About this task:
Return the records exactly, from the first line through the "message in flight" line.

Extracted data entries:
------------

(* ===== verification/RaftRefine.v ===== *)
(** * The cluster of raft.go refines the abstract protocol

    [refines net s] relates a cluster of RaftNet to a state of RaftSpec: terms and
    logs are the same, votes, candidacies and leaderships are recorded, every
    message in flight tells the truth about the abstract state, every
    [matchIndex] is backed by an acknowledgement and every [commitIndex] by a
    committed prefix.  Each event of a peer is a sequence of abstract steps of
    that peer.  The runs are those in which no service calls [Snapshot] or
    [CondInstallSnapshot] (the shard controller never does). *)
From S2P Require Import Prelude Persister RaftNode RaftLocal RaftInv RaftLog RaftNet RaftSpec.
From stdpp Require Import functions relations.
#[local] Open Scope Z_scope.

Section refine.
Context {C : Type} `{!Codec (RaftPersist C)}.
Variable n : nat.
Implicit Types (s : Abs C) (l L : list (LogEntry C)) (rf : Raft C) (net : Net C).

(** A step of the cluster in which no service takes or installs a snapshot: every event but
    [Snapshot] and [CondInstallSnapshot].  With them [refines] does not hold: logs are cut,
    and [CondInstallSnapshot] can keep a conflicting suffix. *)
Inductive plain_step net : Net C -> Prop :=
  | plain_event i src ev nd' :
      0 <= i < Z.of_nat n ->
      node_step (nodes net i) ev nd' ->
      (forall m, input src i ev = Some m -> m ∈ soup net) ->
      service_event ev = false ->
      plain_step net {| nodes := <[i := nd']> (nodes net);
                        soup := outputs src i nd' ev ++ soup net |}
  | plain_crash i r :
      0 <= i < Z.of_nat n ->
      plain_step net {| nodes := <[i := boot n i (persister (raft (nodes net i))) r]>
                                   (nodes net);
                        soup := soup net |}.

Lemma plain_net net net' : plain_step net net' -> net_step n net net'.
Proof. destruct 1; [by constructor|by apply net_crash]. Qed.

Definition plain_reachable net : Prop :=
  exists net0, net_init n net0 /\ rtc plain_step net0 net.

(** ** The relation *)

(** The term at position [p] of a log, as [termAt] computes it. *)
Definition logTerm l (p : nat) : Z :=
  match p with
  | O => 0
  | S k => match l !! k with Some e => le_Term e | None => -1 end
  end.

Record peer_rel s (i : Z) rf : Prop := {
  pr_term : a_term s i = currentTerm rf;
  pr_log : a_log s i = log rf;
  pr_snap : lastIncludedIndex rf = 0 /\ lastIncludedTerm rf = 0;
  pr_vote : a_vote s !! (i, currentTerm rf) =
    if votedFor rf =? -1 then None else Some (votedFor rf);
  pr_cand : state rf = StateCandidate ->
    a_cand s !! (currentTerm rf, i) = Some (log rf) /\
    forall L, a_lead s !! currentTerm rf <> Some (i, L);
  pr_lead : state rf = StateLeader ->
    a_lead s !! currentTerm rf = Some (i, log rf) /\
    forall p m, 0 <= p < Z.of_nat n -> p <> i -> zget (matchIndex rf) p = Some m -> 0 < m ->
      (p, currentTerm rf, Z.to_nat m) ∈ a_ack s;
  pr_commit : 0 <= commitIndex rf /\
    settled n s (currentTerm rf) (log rf) (Z.to_nat (commitIndex rf));
  pr_applied : 0 <= lastApplied rf;
}.

(** A batch on its way to the service is a slice of a committed prefix. *)
Definition batch_rel s (ob : option (ApplyBatch C)) : Prop :=
  forall b, ob = Some b ->
    ab_lastIncludedIndex b = 0 /\ 0 < ab_startIdx b /\
    exists T l m, settled n s T l m /\
      ab_entries b = take (m - Z.to_nat (ab_startIdx b - 1))
                       (drop (Z.to_nat (ab_startIdx b - 1)) l).

(** A request to append is a slice of the log of the leader of its term, to the
    end of what the leader then held; or its previous term is one no log has. *)
Definition app_rel s (args : AppendEntriesArgs C) : Prop :=
  ae_PrevLogTerm args = -1 \/
  exists c L (p m : nat), a_lead s !! ae_Term args = Some (c, L) /\
    ae_PrevLogIndex args = Z.of_nat p /\ (p <= m <= length L)%nat /\
    ae_Entries args = take (m - p) (drop p L) /\
    ae_PrevLogTerm args = logTerm L p /\
    0 <= ae_LeaderCommit args <= Z.of_nat m /\
    settled n s (ae_Term args) L (Z.to_nat (ae_LeaderCommit args)).

Definition msg_rel s (m : Msg C) : Prop :=
  match m with
  | MVote src _ args =>
      rva_CandidateId args = src /\ src <> -1 /\ a_vote s !! (src, rva_Term args) = Some src /\
      exists l, a_cand s !! (rva_Term args, src) = Some l /\
        logInfo l = (rva_LastLogIndex args, rva_LastLogTerm args)
  | MVoteR src _ args reply =>
      rvr_VoteGranted reply = true ->
      a_vote s !! (src, rva_Term args) = Some (rva_CandidateId args)
  | MApp _ _ args => app_rel s args
  | MAppR src _ args reply =>
      aer_Success reply = true ->
      0 <= ae_PrevLogIndex args /\
      (src, ae_Term args, Z.to_nat (ae_PrevLogIndex args + zlen (ae_Entries args))) ∈ a_ack s
  | MSnap _ _ args | MSnapR _ _ args _ => is_LastIncludedIndex args = 0
  end.

Record refines net s : Prop := {
  rel_peer i : 0 <= i < Z.of_nat n -> peer_rel s i (raft (nodes net i));
  rel_batch i : 0 <= i < Z.of_nat n -> batch_rel s (batch (nodes net i));
  rel_msg m : m ∈ soup net -> msg_rel s m;
}.

(** ** Framing: what the steps of one peer leave to the others *)

(** The record of peer [j] is the same in both states. *)
Record same_view s s' (j : Z) : Prop := {
  sv_term : a_term s' j = a_term s j;
  sv_log : a_log s' j = a_log s j;
  sv_vote t : a_vote s' !! (j, t) = a_vote s !! (j, t);
  sv_lead t L : a_lead s' !! t = Some (j, L) <-> a_lead s !! t = Some (j, L);
}.

(** A number of steps of peer [i]. *)
Definition abs_by (i : Z) s s' : Prop :=
  abs_step n s s' /\ forall j, j <> i -> same_view s s' j.

Definition acts (i : Z) : relation (Abs C) := rtc (abs_by i).

Lemma same_view_trans s1 s2 s3 j : same_view s1 s2 j -> same_view s2 s3 j -> same_view s1 s3 j.
Proof.
  intros [T1 L1 V1 D1] [T2 L2 V2 D2].
  split; [congruence|congruence|intros; by rewrite V2|intros; by rewrite D2].
Qed.

Lemma acts_facts i s s' :
  acts i s s' -> abs_inv n s ->
  abs_inv n s' /\ extends s s' /\ (forall j, j <> i -> same_view s s' j) /\
  rtc (abs_step n) s s'.
Proof.
  induction 1 as [s|s1 s2 s3 [Hs Hv] _ IH]; intros Hinv.
  { split_and!; [done|apply extends_refl|by split|apply rtc_refl]. }
  destruct IH as (? & ? & Hv' & ?); [by eapply abs_step_inv|]. split_and!; [done| | |].
  - eapply extends_trans; [|done]. by eapply abs_step_extends.
  - intros j Hj. eapply same_view_trans; eauto.
  - by eapply rtc_l.
Qed.

(** What a relation to the abstract state survives. *)
Lemma batch_rel_mono s s' ob : extends s s' -> batch_rel s ob -> batch_rel s' ob.
Proof.
  intros Hex Hb b Hob. destruct (Hb b Hob) as (? & ? & T & l & m & ? & ?).
  split_and!; try done. exists T, l, m. split; [by eapply settled_mono|done].
Qed.

Lemma app_rel_mono s s' args : extends s s' -> app_rel s args -> app_rel s' args.
Proof.
  intros Hex [?|(c & L & p & m & HL & Hp & Hm & He & Ht & Hc & Hset)]; [by left|right].
  destruct (ex_lead _ _ Hex _ _ _ HL) as [L2 HL2]. exists c, (L ++ L2), p, m.
  split_and!; try done; try lia.
  - rewrite length_app. lia.
  - rewrite drop_app_le, take_app_le; [done|rewrite length_drop; lia|lia].
  - rewrite Ht. destruct p as [|p]; [done|]. cbn. rewrite lookup_app_l; [done|lia].
  - eapply settled_prefix; [by eapply settled_mono|done|]. destruct Hset as [? _].
    by rewrite take_app_le.
Qed.

Lemma msg_rel_mono s s' m : extends s s' -> msg_rel s m -> msg_rel s' m.
Proof.
  intros Hex. destruct m; cbn; try done.
  - intros (? & ? & ? & l & ? & ?). split_and!; try done; [by apply (ex_vote _ _ Hex)|].
    exists l. split; [by apply (ex_cand _ _ Hex)|done].
  - intros H Hg. by apply (ex_vote _ _ Hex), H.
  - by apply app_rel_mono.
  - intros H Hok. destruct (H Hok). split; [done|]. by apply (ex_ack _ _ Hex).
Qed.

Lemma peer_rel_frame s s' j rf :
  extends s s' -> same_view s s' j -> peer_rel s j rf -> peer_rel s' j rf.
Proof.
  intros Hex [Hte Hlg Hvo Hle] [R1 R2 R3 R4 R5 R6 [R7 R7'] R8].
  split; try done; rewrite ?Hvo; try congruence.
  - intros Hs. destruct (R5 Hs) as [Hc Hl]. split; [by apply (ex_cand _ _ Hex)|].
    intros L ?%Hle. by eapply Hl.
  - intros Hs. destruct (R6 Hs) as [Hl Hm]. split; [by apply Hle|].
    intros p m Hr Hp Hg H0. by apply (ex_ack _ _ Hex), Hm.
  - split; [done|]. by eapply settled_mono.
Qed.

------------

Response area:
(* ===== verification/RaftRefine.v ===== *)
(** * The cluster of raft.go refines the abstract protocol

    [refines net s] relates a cluster of RaftNet to a state of RaftSpec: terms and
    logs are the same, votes, candidacies and leaderships are recorded, every
    message in flight tells the truth about the abstract state, every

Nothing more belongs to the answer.